From reviews of the previous volume:
""This volume should be quite useful to the target audience. It provides
a good foundation for evidence-based practice and further research (4
stars).""
--Doody's Book Review Service
The nursing community is continually challenged with expanding the
empirical knowledge base that informs rural nursing practice. This
volume of the prestigious "Annual Review of Nursing Research, Focus on
Rural Health," addresses this challenge. Contributors have developed
creative and effective strategies to identify relevant research and
present them in the context of the rural delivery system.
Topics include:
- Nursing Research to Meet Health Care Needs of Rural Populations
- Improving Systems, Quality of Care & Patient Safety
- Improving Cultural Relevance of Rural Nursing Research: Methodological
Issues, Constraints, and Opportunities
- Also included: Contents of Previous 10 Volumes
The contributors, all noted nurse scientists, discuss the key problems
they deal with on a daily basis, utilizing recent rural and general
health policy reports.

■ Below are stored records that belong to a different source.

Lemma annotated_snoc a n xs x y df :
  ∀ k, k ∈ derived_columns →
    columns (annotated a n (xs ++ [x]) df) !! k
    = columns (annotated a n (xs ++ [y]) df) !! k.
Proof.
  assert (col_q25 n (xs ++ [x]) = col_q25 n (xs ++ [y])) as H25
    by (unfold col_q25; by rewrite !shift1_snoc).
  assert (col_q75 n (xs ++ [x]) = col_q75 n (xs ++ [y])) as H75
    by (unfold col_q75; by rewrite !shift1_snoc).
  assert (col_iqr n (xs ++ [x]) = col_iqr n (xs ++ [y])) as Hiqr
    by (unfold col_iqr; by rewrite H25, H75).
  assert (col_up a n (xs ++ [x]) = col_up a n (xs ++ [y])) as Hup
    by (unfold col_up, col_up_raw; by rewrite H75, Hiqr).
  assert (col_low a n (xs ++ [x]) = col_low a n (xs ++ [y])) as Hlow
    by (unfold col_low, col_low_raw; by rewrite H25, Hiqr).
  intros k Hk. unfold derived_columns in Hk.
  repeat (apply elem_of_cons in Hk as [->|Hk]).
  - by rewrite !annotated_q25, H25.
  - by rewrite !annotated_q75, H75.
  - by rewrite !annotated_iqr, Hiqr.
  - by rewrite !annotated_up, Hup.
  - by rewrite !annotated_low, Hlow.
  - by apply elem_of_nil in Hk.
Qed.

Lemma annotated_raw_snoc a n xs x y df :
  ∀ k, k ∈ derived_columns →
    columns (annotated_raw a n (xs ++ [x]) df) !! k
    = columns (annotated_raw a n (xs ++ [y]) df) !! k.
Proof.
  assert (col_q25 n (xs ++ [x]) = col_q25 n (xs ++ [y])) as H25
    by (unfold col_q25; by rewrite !shift1_snoc).
  assert (col_q75 n (xs ++ [x]) = col_q75 n (xs ++ [y])) as H75
    by (unfold col_q75; by rewrite !shift1_snoc).
  assert (col_iqr n (xs ++ [x]) = col_iqr n (xs ++ [y])) as Hiqr
    by (unfold col_iqr; by rewrite H25, H75).
  assert (col_up_raw a n (xs ++ [x]) = col_up_raw a n (xs ++ [y])) as Hup
    by (unfold col_up_raw; by rewrite H75, Hiqr).
  assert (col_low_raw a n (xs ++ [x]) = col_low_raw a n (xs ++ [y])) as Hlow
    by (unfold col_low_raw; by rewrite H25, Hiqr).
  intros k Hk. unfold derived_columns in Hk.
  repeat (apply elem_of_cons in Hk as [->|Hk]).
  - by rewrite !annotated_raw_q25, H25.
  - by rewrite !annotated_raw_q75, H75.
  - by rewrite !annotated_raw_iqr, Hiqr.
  - by rewrite !annotated_raw_up, Hup.
  - by rewrite !annotated_raw_low, Hlow.
  - by apply elem_of_nil in Hk.
Qed.

Lemma column_of_insert_eq h1 t1 r1 df1 h2 t2 r2 df2 key :
  columns df1 !! key = columns df2 !! key →
  column_of (mkWorld (<[r1 := df1]> h1) t1) r1 key
  = column_of (mkWorld (<[r2 := df2]> h2) t2) r2 key.
Proof.
  intros H. unfold column_of. cbn [heap]. rewrite !lookup_insert_eq. cbn.
  by rewrite H.
Qed.

(** X1.  The five columns [check_anomaly] assigns are computed from the
    observations before the latest one only: two series that differ in
    their last value get the same [q25], [q75], [iqr], [up] and [low], at
    every position, the last included. *)
Theorem envelope_ignores_latest h1 t1 r1 df1 h2 t2 r2 df2 metric xs x y a n key :
  h1 !! r1 = Some df1 → columns df1 !! metric = Some (Num (xs ++ [x])) →
  h2 !! r2 = Some df2 → columns df2 !! metric = Some (Num (xs ++ [y])) →
  metric ∉ derived_columns →
  key ∈ derived_columns →
  column_of (check_anomaly r1 metric a n (mkWorld h1 t1)).2 r1 key
  = column_of (check_anomaly r2 metric a n (mkWorld h2 t2)).2 r2 key
  ∧ is_Some (column_of (check_anomaly r1 metric a n (mkWorld h1 t1)).2 r1 key).
Proof.
  intros Hr1 Hm1 Hr2 Hm2 Hd Hk.
  destruct (decide (n = 0)%nat) as [->|Hn].
  { rewrite (check_anomaly_run_zero h1 t1 r1 df1 metric a (xs ++ [x])) by done.
    rewrite (check_anomaly_run_zero h2 t2 r2 df2 metric a (xs ++ [y])) by done.
    cbn [snd]. split.
    - apply column_of_insert_eq.
      rewrite (annotated_raw_snoc a 0 xs x y df1 key Hk).
      unfold derived_columns in Hk.
      repeat (apply elem_of_cons in Hk as [->|Hk]).
      + by rewrite !annotated_raw_q25.
      + by rewrite !annotated_raw_q75.
      + by rewrite !annotated_raw_iqr.
      + by rewrite !annotated_raw_up.
      + by rewrite !annotated_raw_low.
      + by apply elem_of_nil in Hk.
    - unfold derived_columns in Hk.
      repeat (apply elem_of_cons in Hk as [->|Hk]).
      + erewrite column_of_insert; [done | apply annotated_raw_q25].
      + erewrite column_of_insert; [done | apply annotated_raw_q75].
      + erewrite column_of_insert; [done | apply annotated_raw_iqr].
      + erewrite column_of_insert; [done | apply annotated_raw_up].
      + erewrite column_of_insert; [done | apply annotated_raw_low].
      + by apply elem_of_nil in Hk. }
  rewrite (check_anomaly_run h1 t1 r1 df1 metric a n (xs ++ [x])) by (done || lia).
  rewrite (check_anomaly_run h2 t2 r2 df2 metric a n (xs ++ [y])) by (done || lia).
  cbn [snd]. split.
  - apply column_of_insert_eq.
    rewrite (annotated_snoc a n xs x y df1 key Hk).
    unfold derived_columns in Hk.
    repeat (apply elem_of_cons in Hk as [->|Hk]).
    + by rewrite !annotated_q25.
    + by rewrite !annotated_q75.
    + by rewrite !annotated_iqr.
    + by rewrite !annotated_up.
    + by rewrite !annotated_low.
    + by apply elem_of_nil in Hk.
  - unfold derived_columns in Hk.
    repeat (apply elem_of_cons in Hk as [->|Hk]).
    + erewrite column_of_insert; [done | apply annotated_q25].
    + erewrite column_of_insert; [done | apply annotated_q75].
    + erewrite column_of_insert; [done | apply annotated_iqr].
    + erewrite column_of_insert; [done | apply annotated_up].
    + erewrite column_of_insert; [done | apply annotated_low].
    + by apply elem_of_nil in Hk.
Qed.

This approach allows readers to learn new
techniques and strategies for rural nursing practice that are firmly
grounded in the evidence. While the primary examples are drawn from
American contexts, a special chapter on global perspectives highlights
analogous problems and issues that rural nursing research raises across
countries, particularly the availability of resources.
About the Editors
This volume is edited by Elizabeth Merwin, Associate Dean, Research and
the Director of the Rural Health Care Research Center at the University
of Virginia School of Nursing. The series editor is Joyce J.
Fitzpatrick, who has received numerous honors and awards including the
American Journal of Nursing Book of the Year Award 18 times, and is the
Elizabeth Brooks Ford Professor of Nursing, Frances Payne Bolton School
of Nursing at Case Western Reserve University.